START Data to use

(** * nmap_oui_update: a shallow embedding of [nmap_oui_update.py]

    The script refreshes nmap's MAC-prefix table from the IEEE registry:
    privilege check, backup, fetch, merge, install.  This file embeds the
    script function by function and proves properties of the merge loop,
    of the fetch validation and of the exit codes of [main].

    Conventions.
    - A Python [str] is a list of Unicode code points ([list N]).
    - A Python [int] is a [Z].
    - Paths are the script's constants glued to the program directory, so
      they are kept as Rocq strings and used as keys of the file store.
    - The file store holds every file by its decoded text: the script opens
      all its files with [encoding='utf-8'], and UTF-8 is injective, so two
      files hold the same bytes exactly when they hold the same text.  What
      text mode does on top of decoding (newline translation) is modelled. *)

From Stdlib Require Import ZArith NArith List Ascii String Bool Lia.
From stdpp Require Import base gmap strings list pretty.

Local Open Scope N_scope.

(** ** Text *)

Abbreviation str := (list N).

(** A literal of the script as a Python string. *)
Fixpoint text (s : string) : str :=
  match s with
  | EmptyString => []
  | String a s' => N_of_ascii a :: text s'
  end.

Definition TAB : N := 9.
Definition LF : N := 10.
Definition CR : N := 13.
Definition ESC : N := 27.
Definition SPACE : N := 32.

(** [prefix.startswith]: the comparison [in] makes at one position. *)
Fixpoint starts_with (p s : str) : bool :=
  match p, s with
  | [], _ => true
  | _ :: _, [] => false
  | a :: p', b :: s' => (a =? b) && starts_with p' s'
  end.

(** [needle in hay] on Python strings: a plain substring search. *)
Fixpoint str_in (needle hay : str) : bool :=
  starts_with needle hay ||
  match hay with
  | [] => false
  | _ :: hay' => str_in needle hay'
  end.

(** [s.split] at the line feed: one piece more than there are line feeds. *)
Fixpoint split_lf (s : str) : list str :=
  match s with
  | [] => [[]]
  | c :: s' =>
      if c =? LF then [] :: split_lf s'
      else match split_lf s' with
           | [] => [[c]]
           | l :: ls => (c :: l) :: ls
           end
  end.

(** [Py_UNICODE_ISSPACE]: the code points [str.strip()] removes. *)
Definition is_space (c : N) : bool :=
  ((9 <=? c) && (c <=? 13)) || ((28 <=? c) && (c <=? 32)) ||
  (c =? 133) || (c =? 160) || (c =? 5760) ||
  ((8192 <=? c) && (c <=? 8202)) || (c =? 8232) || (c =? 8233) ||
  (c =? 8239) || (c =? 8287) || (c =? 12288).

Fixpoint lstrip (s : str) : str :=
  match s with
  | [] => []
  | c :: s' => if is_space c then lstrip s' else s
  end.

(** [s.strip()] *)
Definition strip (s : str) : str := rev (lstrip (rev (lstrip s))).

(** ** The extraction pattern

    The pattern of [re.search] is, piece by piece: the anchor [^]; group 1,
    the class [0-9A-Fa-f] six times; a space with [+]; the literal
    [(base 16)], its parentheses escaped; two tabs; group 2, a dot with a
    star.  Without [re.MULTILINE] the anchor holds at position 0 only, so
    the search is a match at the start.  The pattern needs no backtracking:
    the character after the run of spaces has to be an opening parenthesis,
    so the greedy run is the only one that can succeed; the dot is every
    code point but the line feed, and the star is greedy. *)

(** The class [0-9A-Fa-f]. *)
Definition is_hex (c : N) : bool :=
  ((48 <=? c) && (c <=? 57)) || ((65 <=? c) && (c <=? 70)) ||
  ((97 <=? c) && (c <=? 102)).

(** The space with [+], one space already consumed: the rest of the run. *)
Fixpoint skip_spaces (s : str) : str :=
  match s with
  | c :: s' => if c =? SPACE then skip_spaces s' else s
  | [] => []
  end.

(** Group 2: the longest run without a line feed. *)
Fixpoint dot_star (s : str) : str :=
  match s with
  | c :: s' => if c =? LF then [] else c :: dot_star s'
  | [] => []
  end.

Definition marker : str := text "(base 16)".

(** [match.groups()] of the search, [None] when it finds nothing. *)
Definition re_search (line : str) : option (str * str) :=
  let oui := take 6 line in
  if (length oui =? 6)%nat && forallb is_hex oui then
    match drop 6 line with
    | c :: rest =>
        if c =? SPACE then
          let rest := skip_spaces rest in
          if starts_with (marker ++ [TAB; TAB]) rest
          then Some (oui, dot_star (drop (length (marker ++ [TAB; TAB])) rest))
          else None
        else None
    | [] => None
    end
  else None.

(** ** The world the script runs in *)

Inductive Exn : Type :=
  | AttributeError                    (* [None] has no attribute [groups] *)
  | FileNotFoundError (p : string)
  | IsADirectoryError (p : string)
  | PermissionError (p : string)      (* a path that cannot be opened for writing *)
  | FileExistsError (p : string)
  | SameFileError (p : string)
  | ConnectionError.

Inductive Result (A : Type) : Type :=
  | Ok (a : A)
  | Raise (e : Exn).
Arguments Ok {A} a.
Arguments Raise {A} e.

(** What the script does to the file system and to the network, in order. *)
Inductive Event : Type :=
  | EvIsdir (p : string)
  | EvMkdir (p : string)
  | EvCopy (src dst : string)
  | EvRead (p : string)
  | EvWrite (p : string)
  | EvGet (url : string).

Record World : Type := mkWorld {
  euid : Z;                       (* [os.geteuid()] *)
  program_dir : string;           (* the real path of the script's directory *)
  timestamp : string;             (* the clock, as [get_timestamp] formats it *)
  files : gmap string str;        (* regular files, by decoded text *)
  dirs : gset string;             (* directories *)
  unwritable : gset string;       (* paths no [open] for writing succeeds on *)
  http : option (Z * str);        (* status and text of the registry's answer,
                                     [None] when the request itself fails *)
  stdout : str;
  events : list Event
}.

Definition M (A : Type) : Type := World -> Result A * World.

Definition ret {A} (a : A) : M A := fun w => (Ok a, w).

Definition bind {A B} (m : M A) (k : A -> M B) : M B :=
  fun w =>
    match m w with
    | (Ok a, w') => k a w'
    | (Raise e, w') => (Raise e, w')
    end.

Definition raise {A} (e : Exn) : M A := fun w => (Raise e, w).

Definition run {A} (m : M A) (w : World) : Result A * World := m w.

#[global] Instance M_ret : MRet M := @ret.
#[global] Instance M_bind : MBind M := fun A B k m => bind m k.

END Data to use
START Data to use

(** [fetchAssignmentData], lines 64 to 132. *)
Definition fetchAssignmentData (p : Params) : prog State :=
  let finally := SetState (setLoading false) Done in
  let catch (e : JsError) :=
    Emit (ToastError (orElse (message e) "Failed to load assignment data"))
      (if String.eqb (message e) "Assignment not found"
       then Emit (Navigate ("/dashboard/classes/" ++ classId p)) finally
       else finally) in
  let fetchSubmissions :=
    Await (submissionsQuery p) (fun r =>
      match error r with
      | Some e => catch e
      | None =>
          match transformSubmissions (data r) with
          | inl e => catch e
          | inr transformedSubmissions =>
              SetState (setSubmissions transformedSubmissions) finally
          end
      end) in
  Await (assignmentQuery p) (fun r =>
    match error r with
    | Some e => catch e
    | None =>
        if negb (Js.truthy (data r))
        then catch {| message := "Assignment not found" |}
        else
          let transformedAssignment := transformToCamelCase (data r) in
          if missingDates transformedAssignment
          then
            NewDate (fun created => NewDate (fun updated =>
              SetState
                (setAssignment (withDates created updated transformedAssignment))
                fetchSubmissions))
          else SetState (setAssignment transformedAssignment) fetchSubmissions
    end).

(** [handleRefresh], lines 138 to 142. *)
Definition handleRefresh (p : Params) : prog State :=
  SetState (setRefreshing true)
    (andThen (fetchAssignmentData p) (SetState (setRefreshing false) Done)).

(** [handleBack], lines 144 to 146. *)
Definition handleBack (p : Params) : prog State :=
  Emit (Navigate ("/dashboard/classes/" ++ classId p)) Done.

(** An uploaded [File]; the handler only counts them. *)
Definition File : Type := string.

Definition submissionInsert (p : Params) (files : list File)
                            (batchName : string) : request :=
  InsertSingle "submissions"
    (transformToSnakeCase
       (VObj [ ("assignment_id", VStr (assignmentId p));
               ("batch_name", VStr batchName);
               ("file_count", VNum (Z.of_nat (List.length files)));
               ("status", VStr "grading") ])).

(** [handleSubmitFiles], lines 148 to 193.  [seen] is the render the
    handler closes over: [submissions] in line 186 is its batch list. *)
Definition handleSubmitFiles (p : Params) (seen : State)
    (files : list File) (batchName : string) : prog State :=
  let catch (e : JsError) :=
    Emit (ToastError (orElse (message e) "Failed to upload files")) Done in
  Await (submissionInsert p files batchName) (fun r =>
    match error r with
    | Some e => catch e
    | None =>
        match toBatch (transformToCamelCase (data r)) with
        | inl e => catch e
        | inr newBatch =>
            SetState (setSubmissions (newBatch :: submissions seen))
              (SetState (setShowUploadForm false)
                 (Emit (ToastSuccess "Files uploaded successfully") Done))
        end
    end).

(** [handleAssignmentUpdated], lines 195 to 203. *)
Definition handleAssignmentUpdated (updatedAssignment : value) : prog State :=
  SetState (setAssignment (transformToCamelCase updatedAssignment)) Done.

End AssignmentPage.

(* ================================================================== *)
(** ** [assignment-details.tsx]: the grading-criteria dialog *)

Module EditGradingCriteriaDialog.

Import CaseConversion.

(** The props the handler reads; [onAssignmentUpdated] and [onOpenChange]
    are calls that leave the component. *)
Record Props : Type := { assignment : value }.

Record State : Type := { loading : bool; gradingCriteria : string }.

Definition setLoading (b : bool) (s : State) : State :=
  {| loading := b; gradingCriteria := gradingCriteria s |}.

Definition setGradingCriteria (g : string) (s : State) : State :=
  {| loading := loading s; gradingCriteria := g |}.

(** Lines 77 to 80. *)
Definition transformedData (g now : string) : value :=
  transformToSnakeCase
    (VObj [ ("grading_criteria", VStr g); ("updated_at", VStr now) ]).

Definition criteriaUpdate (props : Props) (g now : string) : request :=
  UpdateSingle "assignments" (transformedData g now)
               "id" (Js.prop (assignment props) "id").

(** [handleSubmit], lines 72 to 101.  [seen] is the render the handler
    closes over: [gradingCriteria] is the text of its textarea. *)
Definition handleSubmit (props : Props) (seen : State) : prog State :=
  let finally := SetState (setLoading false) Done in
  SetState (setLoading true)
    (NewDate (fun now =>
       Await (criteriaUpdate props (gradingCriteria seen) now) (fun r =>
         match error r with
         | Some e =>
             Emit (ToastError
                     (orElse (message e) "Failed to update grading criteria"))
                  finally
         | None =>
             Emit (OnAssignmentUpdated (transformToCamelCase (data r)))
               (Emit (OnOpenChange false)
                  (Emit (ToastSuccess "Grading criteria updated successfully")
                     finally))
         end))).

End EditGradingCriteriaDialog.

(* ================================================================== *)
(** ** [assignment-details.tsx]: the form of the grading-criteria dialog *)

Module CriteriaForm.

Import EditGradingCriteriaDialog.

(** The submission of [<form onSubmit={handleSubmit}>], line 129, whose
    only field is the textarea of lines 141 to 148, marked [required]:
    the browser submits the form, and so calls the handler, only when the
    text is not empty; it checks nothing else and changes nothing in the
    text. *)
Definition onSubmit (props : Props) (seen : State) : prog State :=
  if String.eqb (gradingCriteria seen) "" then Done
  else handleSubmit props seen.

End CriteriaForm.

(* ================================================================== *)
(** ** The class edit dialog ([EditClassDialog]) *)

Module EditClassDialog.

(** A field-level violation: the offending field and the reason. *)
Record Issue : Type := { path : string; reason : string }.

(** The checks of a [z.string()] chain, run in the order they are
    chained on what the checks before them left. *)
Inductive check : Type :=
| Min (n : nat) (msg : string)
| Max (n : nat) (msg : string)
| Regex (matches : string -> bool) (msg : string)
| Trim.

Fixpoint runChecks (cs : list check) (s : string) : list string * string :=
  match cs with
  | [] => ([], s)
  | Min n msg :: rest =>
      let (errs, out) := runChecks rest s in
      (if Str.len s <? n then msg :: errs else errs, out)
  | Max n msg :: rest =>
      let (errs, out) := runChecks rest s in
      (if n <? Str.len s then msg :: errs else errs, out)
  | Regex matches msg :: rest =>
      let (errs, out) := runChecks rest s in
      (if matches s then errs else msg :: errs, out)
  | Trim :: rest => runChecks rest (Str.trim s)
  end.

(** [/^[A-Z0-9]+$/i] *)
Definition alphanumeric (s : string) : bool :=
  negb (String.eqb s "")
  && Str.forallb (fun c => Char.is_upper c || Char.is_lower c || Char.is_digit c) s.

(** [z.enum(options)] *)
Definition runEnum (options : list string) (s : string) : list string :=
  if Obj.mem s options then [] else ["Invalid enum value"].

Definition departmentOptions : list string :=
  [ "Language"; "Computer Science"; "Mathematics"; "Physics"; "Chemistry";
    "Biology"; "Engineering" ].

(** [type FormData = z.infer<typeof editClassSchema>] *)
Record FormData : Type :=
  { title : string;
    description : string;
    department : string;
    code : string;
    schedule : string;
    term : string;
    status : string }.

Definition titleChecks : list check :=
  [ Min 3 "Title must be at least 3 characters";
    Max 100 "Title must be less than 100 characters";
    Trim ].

END Data to use
START Data to use

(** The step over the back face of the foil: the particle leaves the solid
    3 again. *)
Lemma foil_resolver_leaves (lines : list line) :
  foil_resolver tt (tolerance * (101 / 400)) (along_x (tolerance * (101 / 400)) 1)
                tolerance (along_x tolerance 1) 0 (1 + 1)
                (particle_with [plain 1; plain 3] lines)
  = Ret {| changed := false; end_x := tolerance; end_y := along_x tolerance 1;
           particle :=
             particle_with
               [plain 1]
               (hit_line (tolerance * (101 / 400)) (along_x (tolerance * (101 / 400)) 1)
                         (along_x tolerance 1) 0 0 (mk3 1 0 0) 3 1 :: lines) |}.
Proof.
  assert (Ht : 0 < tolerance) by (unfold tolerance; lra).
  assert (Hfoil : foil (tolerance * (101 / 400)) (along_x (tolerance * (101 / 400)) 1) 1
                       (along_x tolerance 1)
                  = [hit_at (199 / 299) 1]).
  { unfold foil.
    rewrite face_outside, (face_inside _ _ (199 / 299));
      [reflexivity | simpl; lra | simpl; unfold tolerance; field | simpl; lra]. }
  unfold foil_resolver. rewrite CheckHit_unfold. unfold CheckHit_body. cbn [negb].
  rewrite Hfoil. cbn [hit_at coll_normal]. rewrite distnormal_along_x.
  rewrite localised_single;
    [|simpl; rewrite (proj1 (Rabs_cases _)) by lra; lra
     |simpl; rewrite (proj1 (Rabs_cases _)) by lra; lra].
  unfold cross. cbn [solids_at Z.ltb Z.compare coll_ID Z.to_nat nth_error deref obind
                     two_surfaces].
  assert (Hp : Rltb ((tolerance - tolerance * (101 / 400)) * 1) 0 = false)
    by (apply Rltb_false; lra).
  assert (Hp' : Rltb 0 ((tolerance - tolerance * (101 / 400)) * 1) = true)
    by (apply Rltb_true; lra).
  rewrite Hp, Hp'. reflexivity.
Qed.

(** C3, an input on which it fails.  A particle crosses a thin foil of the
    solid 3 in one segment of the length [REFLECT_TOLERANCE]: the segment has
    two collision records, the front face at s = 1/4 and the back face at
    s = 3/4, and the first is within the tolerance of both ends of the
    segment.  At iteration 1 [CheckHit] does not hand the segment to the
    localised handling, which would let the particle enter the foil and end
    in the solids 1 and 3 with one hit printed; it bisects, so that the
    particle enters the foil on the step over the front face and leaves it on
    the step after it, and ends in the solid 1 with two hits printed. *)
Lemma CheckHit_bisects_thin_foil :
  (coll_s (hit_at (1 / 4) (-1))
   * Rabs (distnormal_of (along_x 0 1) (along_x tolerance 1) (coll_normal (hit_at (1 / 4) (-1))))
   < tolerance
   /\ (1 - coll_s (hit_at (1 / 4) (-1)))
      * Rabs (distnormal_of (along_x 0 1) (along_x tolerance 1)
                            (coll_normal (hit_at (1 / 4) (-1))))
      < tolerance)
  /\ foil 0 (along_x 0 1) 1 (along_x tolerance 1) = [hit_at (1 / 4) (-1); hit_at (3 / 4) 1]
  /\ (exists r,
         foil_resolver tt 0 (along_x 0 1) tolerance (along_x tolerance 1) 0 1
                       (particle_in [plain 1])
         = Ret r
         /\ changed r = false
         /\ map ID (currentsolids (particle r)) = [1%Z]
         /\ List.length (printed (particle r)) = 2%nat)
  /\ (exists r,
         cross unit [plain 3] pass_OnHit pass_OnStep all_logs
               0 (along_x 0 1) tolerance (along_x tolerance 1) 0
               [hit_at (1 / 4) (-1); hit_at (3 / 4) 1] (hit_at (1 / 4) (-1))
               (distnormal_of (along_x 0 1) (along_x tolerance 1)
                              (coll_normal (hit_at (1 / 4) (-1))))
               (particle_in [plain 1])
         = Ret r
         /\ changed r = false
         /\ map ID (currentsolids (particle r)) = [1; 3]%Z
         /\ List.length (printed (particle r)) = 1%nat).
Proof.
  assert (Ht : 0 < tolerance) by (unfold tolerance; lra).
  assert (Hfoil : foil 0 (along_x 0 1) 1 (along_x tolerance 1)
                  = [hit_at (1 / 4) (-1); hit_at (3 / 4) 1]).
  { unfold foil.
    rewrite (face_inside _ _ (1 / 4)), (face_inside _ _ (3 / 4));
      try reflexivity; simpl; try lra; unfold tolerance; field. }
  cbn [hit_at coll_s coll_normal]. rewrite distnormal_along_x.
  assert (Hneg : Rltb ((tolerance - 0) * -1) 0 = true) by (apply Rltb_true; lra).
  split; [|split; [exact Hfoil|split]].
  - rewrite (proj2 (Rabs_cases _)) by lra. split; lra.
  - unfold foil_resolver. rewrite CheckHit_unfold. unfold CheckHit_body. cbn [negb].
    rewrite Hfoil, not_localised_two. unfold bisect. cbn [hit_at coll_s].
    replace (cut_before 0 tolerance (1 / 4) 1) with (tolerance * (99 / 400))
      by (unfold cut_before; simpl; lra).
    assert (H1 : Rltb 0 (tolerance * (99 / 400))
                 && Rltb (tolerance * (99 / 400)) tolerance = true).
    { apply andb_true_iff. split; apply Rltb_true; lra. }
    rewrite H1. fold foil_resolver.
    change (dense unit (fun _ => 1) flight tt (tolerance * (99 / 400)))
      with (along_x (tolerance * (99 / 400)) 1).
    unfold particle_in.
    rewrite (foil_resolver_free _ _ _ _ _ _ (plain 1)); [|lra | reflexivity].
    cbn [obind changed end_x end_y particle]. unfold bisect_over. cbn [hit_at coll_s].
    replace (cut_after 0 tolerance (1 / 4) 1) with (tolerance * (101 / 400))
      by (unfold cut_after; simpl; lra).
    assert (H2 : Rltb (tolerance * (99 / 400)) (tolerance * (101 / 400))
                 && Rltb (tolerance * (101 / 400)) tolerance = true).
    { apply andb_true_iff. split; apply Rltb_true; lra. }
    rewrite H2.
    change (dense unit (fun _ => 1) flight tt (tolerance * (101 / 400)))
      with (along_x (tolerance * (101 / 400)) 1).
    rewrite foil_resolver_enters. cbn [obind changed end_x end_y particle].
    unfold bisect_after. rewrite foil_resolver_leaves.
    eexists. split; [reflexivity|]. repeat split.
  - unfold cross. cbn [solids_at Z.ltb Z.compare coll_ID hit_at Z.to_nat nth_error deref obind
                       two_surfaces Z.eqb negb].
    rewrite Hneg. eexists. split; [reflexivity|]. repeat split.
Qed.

END Data to use

◆ Exercise goal
Transcribe each line of the data above, unaltered, from the one where "program_dir : string;" appears to the one where "#[global] Instance M_bind" appears, inclusive of both.

◆ Response area
  program_dir : string;           (* the real path of the script's directory *)
  timestamp : string;             (* the clock, as [get_timestamp] formats it *)
  files : gmap string str;        (* regular files, by decoded text *)
  dirs : gset string;             (* directories *)
  unwritable : gset string;       (* paths no [open] for writing succeeds on *)
  http : option (Z * str);        (* status and text of the registry's answer,
                                     [None] when the request itself fails *)
  stdout : str;
  events : list Event
}.

Definition M (A : Type) : Type := World -> Result A * World.

Definition ret {A} (a : A) : M A := fun w => (Ok a, w).

Definition bind {A B} (m : M A) (k : A -> M B) : M B :=
  fun w =>
    match m w with
    | (Ok a, w') => k a w'
    | (Raise e, w') => (Raise e, w')
    end.

Definition raise {A} (e : Exn) : M A := fun w => (Raise e, w).

Definition run {A} (m : M A) (w : World) : Result A * World := m w.

#[global] Instance M_ret : MRet M := @ret.
#[global] Instance M_bind : MBind M := fun A B k m => bind m k.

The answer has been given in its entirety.